SocialStream [PersonRank 7]

Tuesday, April 14, 2009
15 years ago2,769 views

fm Business Insider :

Here’s the problem. Each and every piece of multi, multi-million dollar bloated piece of crap healthcare “electronic medical record” (sounds about as dated as electronic mail, doesn’t it?”), is simply a billing engine to communicate a medical diagnosis to insurance companies with the hopes of maximizing how much doctors are paid. Each diagnosis and procedure has these numerical codes. They are a ridiculously robust antiquated language, like the code written to power the Commodore 64. There are people who speak this language – the 100 or so medical billers who are holed up in the basement of every hospital. They are the people you never see when you visit the hospital, but they’re the ones speaking the language that maximizes how much your hospital gets from your insurance company.

And now Google wants you to have access to this coded language that you, nor your doctors, speak. The assumption is that this will empower consumers and drive advertising revenue to Google based on these medical codes. And then you log in to Google Health and see a language that’s impossible to interpret and, most of the time, simply inaccurate. But these are your medical records found in one of the highest ranking hospitals in America.

What good does having access to Commodore 64 language in today’s world of Amazon, Zipcar, Tumblr, and Facebook?

Of course, the equivalent of Google Translator could possibly be built, but then again, if not properly translated and you died because of an improper translation, who is responsible? Google? Your doctor? The hospital?
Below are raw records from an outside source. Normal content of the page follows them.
(** * support-portal: the backend proxy (server.js) as a shallow embedding

    The proxy is an Express application: a CORS gate, a JSON body parser and
    its route registrations, whose handlers make one or two calls to the CRM
    connection [conn] (jsforce) or to the language model [model] and shape a
    JSON response.  Handlers are embedded as computations in a small
    state-and-exception monad: the state records the upstream calls made, the
    lines written with [console.error] and the response sent; a thrown value
    that no [catch] handles is the rejection of the handler's promise. *)

From Stdlib Require Import String Ascii List Bool Arith Lia.
Import ListNotations.
Local Open Scope list_scope.
Local Open Scope string_scope.
Set Warnings "-register-all".

(** ** JavaScript values *)

(** The values that flow through the handlers: request fields, upstream
    results and response bodies.  Numbers are left out: no handler computes
    with one, and the only numeric literals of the source (status codes, the
    tree depth) are modelled as [nat]. *)
Inductive jsval : Type :=
| VUndef
| VNull
| VBool (b : bool)
| VStr (s : string)
| VArr (items : list jsval)
| VObj (fields : list (string * jsval)).

(** [!v] is [negb (truthy v)]. *)
Definition truthy (v : jsval) : bool :=
  match v with
  | VUndef | VNull => false
  | VBool b => b
  | VStr s => negb (s =? "")
  | VArr _ | VObj _ => true
  end.

(** [a || b] *)
Definition js_or (a b : jsval) : jsval := if truthy a then a else b.

(** Does the object literal have an own property [k]? *)
Definition has_own (k : string) (fields : list (string * jsval)) : bool :=
  existsb (fun kv => fst kv =? k) fields.

(** ToString, as a template literal applies it to a substitution; [None]
    stands for the TypeError it throws.  The values are JSON data: an
    object converts with Object.prototype.toString unless it has an own
    [toString] property, which in JSON data is never callable, so that no
    primitive value is found ("Cannot convert object to primitive value");
    an array converts with [join], its [null] and [undefined] elements as
    empty strings. *)
Fixpoint ToString (v : jsval) : option string :=
  match v with
  | VUndef => Some "undefined"
  | VNull => Some "null"
  | VBool true => Some "true"
  | VBool false => Some "false"
  | VStr s => Some s
  | VArr items =>
      let fix go (l : list jsval) : option string :=
        match l with
        | [] => Some ""
        | x :: r =>
            let sx := match x with
                      | VUndef | VNull => Some ""
                      | _ => ToString x
                      end in
            match r with
            | [] => sx
            | _ :: _ =>
                match sx, go r with
                | Some a, Some b => Some (a ++ "," ++ b)
                | _, _ => None
                end
            end
        end in
      go items
  | VObj fields => if has_own "toString" fields then None else Some "[object Object]"
  end.

(** The string of a conversion that gives one (the empty string stands in
    where [ToString] throws: code that can meet such a value converts it
    with [ToString], through [to_string_m] and [eval_template] below). *)
Definition to_string (v : jsval) : string :=
  match ToString v with
  | Some s => s
  | None => ""
  end.
Arguments to_string v : simpl nomatch.

(** Template literals: literal chunks and [${...}] substitutions. *)
Inductive tpart : Type :=
| TLit (s : string)
| TSub (v : jsval).

Fixpoint template (parts : list tpart) : string :=
  match parts with
  | [] => ""
  | TLit s :: r => s ++ template r
  | TSub v :: r => to_string v ++ template r
  end.

(** [Array.prototype.join] on an array of strings. *)
Fixpoint join (sep : string) (l : list string) : string :=
  match l with
  | [] => ""
  | [x] => x
  | x :: r => x ++ sep ++ join sep r
  end.

(** [String.prototype.includes] *)
Fixpoint includes (needle hay : string) : bool :=
  prefix needle hay ||
  match hay with
  | EmptyString => false
  | String _ t => includes needle t
  end.

Definition nl : string := String (ascii_of_nat 10) EmptyString.
Definition dquote : string := String (ascii_of_nat 34) EmptyString.

(** Own-property lookup in an object literal; the first binding wins. *)
Fixpoint lookup (k : string) (fields : list (string * jsval)) : jsval :=
  match fields with
  | [] => VUndef
  | (k', v) :: r => if k' =? k then v else lookup k r
  end.

(** ** Errors, upstream calls, responses *)

Record js_error : Type := mkError { err_name : string; err_message : string }.

Definition TypeError (msg : string) : js_error := mkError "TypeError" msg.
Definition ReferenceError (x : string) : js_error :=
  mkError "ReferenceError" (x ++ " is not defined").

(** A settled promise. *)
Inductive settled : Type :=
| Resolved (v : jsval)
| Rejected (e : js_error).

(** The calls a handler can make to its two collaborators. *)
Inductive call : Type :=
| CrmGetDataCategoryGroups (groups : list string)
| CrmGetCategoryTree (name : jsval) (depth : nat)
| CrmQuery (soql : string)
| CrmSearch (sosl : string)
| CrmCreate (sobject : string) (record : jsval)
| CrmFetchArticle (urlName : string)
| LlmGenerateContent (prompt : string).

Definition is_llm_call (c : call) : bool :=
  match c with LlmGenerateContent _ => true | _ => false end.

Inductive payload : Type :=
| Json (v : jsval)
| Text (s : string).

Record response : Type := mkResponse { status : nat; body : payload }.

(** The collaborators, as the handlers see them: [conn.accessToken] and one
    outcome per call.  [generateContent] stands for the three steps
    [model.generateContent(prompt)], [await result.response] and
    [response.text()]; a resolved value is the completion text. *)
Record upstream : Type := mkUpstream {
  accessToken : jsval;
  getDataCategoryGroups : list string -> settled;
  getCategoryTree : jsval -> nat -> settled;
  query : string -> settled;
  search : string -> settled;
  create : string -> jsval -> settled;
  fetchArticle : string -> settled;
  generateContent : string -> settled
}.

(** ** The handler monad *)

Record world : Type := mkWorld {
  calls : list call;
  logs : list (list jsval);
  sent : option response
}.

Definition init : world := mkWorld [] [] None.

Inductive result (A : Type) : Type :=
| Ok (a : A)
| Throw (e : js_error).
Arguments Ok {A} a.
Arguments Throw {A} e.

Definition M (A : Type) : Type := world -> result A * world.

Definition ret {A} (a : A) : M A := fun w => (Ok a, w).
Definition throw {A} (e : js_error) : M A := fun w => (Throw e, w).
Definition bind {A B} (m : M A) (k : A -> M B) : M B :=
  fun w => match m w with
           | (Ok a, w') => k a w'
           | (Throw e, w') => (Throw e, w')
           end.

Declare Scope js_scope.
Delimit Scope js_scope with js.
Notation "x <- c ;; k" := (bind c (fun x => k))
  (at level 100, c at next level, right associativity) : js_scope.
Notation "c ;; k" := (bind c (fun _ => k))
  (at level 100, right associativity) : js_scope.
Local Open Scope js_scope.

(** [try { body } catch (err) { handler }] *)
Definition try_catch {A} (body : M A) (handler : js_error -> M A) : M A :=
  fun w => match body w with
           | (Ok a, w') => (Ok a, w')
           | (Throw e, w') => handler e w'
           end.

(** [await p] for a promise that settles as [p]. *)
Definition await (p : settled) : M jsval :=
  match p with
  | Resolved v => ret v
  | Rejected e => throw e
  end.

(** An upstream call: it is recorded, then awaited. *)
Definition upstream_call (c : call) (p : settled) : M jsval :=
  fun w => await p (mkWorld (calls w ++ [c])%list (logs w) (sent w)).

(** [console.error(...args)] *)
Definition console_error (args : list jsval) : M unit :=
  fun w => (Ok tt, mkWorld (calls w) (logs w ++ [args])%list (sent w)).

(** [res.status(code).json(v)]; [res.json(v)] is [res_json 200 v]. *)
Definition res_json (code : nat) (v : jsval) : M unit :=
  fun w => (Ok tt, mkWorld (calls w) (logs w) (Some (mkResponse code (Json v)))).

(** [res.status(code).send(text)] *)
Definition res_send (code : nat) (s : string) : M unit :=
  fun w => (Ok tt, mkWorld (calls w) (logs w) (Some (mkResponse code (Text s)))).

(** [v.k]: reading a property of [undefined] or [null] throws; the property
    names the handlers read ([records], [searchRecords], [name], [Title],
    [Summary]) are own properties of objects only. *)
Definition get_prop (v : jsval) (k : string) : M jsval :=
  match v with
  | VUndef => throw (TypeError ("Cannot read properties of undefined (reading '" ++ k ++ "')"))
  | VNull => throw (TypeError ("Cannot read properties of null (reading '" ++ k ++ "')"))
  | VObj fields => ret (lookup k fields)
  | _ => ret VUndef
  end.

(** [v[0]] *)
Definition get_first (v : jsval) : M jsval :=
  match v with
  | VUndef => throw (TypeError "Cannot read properties of undefined (reading '0')")
  | VNull => throw (TypeError "Cannot read properties of null (reading '0')")
  | VArr items => ret (hd VUndef items)
  | VStr (String c _) => ret (VStr (String c EmptyString))
  | VObj fields => ret (lookup "0" fields)
  | _ => ret VUndef
  end.

(** Reading an identifier: one that no enclosing scope declares throws a
    ReferenceError. *)
Definition read_ident (scope : list string) (x : string) (bound : jsval) : M jsval :=
  if existsb (String.eqb x) scope then ret bound else throw (ReferenceError x).

(** ToString inside a handler: the TypeError is thrown. *)
Definition to_string_m (v : jsval) : M string :=
  match ToString v with
  | Some s => ret s
  | None => throw (TypeError "Cannot convert object to primitive value")
  end.

(** Evaluating a template literal whose substitutions may fail to convert:
    they are converted from left to right. *)
Fixpoint eval_template (parts : list tpart) : M string :=
  match parts with
  | [] => ret ""
  | TLit s :: r => rest <- eval_template r ;; ret (s ++ rest)
  | TSub v :: r => sv <- to_string_m v ;; rest <- eval_template r ;; ret (sv ++ rest)
  end.

(** Running a handler from the initial state. *)
Definition run {A} (m : M A) : result A * world := m init.

(** ** Requests *)

(** The request methods the routes of the listing can serve.  Preflight
    OPTIONS requests, which the cors middleware answers itself, and the
    methods no route is registered for are left out. *)
Inductive method : Type := GET | POST | HEAD.

(** A request after Express has parsed it: [req_path] is the path split at
    its slashes (a trailing slash leaves a last, empty segment), [req.params]
    holds the path segments bound by the route pattern (always strings),
    [req.body] the fields of the JSON object that [express.json()] parsed,
    [req_origin] the Origin header ([None] when the header is absent). *)
Record request : Type := mkRequest {
  req_method : method;
  req_path : list string;
  req_origin : option string;
  req_params : list (string * string);
  req_body : list (string * jsval)
}.

(** [req.params.k] *)
Fixpoint param_lookup (k : string) (ps : list (string * string)) : jsval :=
  match ps with
  | [] => VUndef
  | (k', v) :: r => if k' =? k then VStr v else param_lookup k r
  end.

Definition param (req : request) (k : string) : jsval :=
  param_lookup k (req_params req).

(** [req.body.k] *)
Definition field (req : request) (k : string) : jsval :=
  lookup k (req_body req).

Definition error_body (msg : string) : jsval := VObj [("error", VStr msg)].

(** ** The CORS gate (server.js, lines 14-35) *)

Definition allowedOrigins : list string := ["http://localhost:3000"].

Definition cors_message : string :=
  "The CORS policy for this site does not allow access from the specified Origin.".

(** [allowedOrigins.indexOf(origin)]; [None] stands for [-1]. *)
Fixpoint indexOf (x : string) (l : list string) : option nat :=
  match l with
  | [] => None
  | y :: r => if y =? x then Some 0
              else match indexOf x r with
                   | Some i => Some (S i)
                   | None => None
                   end
  end.

(** The [origin] option of the cors middleware: what it passes to
    [callback], as (error, allow). *)
Definition cors_origin (origin : option string) : option js_error * bool :=
  match origin with
  | None => (None, true)
  | Some o =>
      if o =? "" then (None, true)
      else if includes "vercel.app" o then (None, true)
      else match indexOf o allowedOrigins with
           | None => (Some (mkError "Error" cors_message), false)
           | Some _ => (None, true)
           end
  end.

Definition origin_accepted (origin : option string) : bool :=
  snd (cors_origin origin).

(** ** Route handlers (server.js, lines 64-215) *)

(** GET /api/healthcheck *)
Definition healthcheck (up : upstream) (req : request) : M unit :=
  res_send 200 "OK".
The billing department?

Source:http://www.businessinsider.com/google-health-records-just-perpetuating-antiquated-technology-2009-4

que [PersonRank 10]

15 years ago #

The article was written by a doctor that has his own blog and republished on BusinessInsider.

I think the article could have been better summed up with this sentence.

"And when Google tries to do something good for health care, they’re squashed by an industry that has insulated itself so perfectly even from the threats of Google."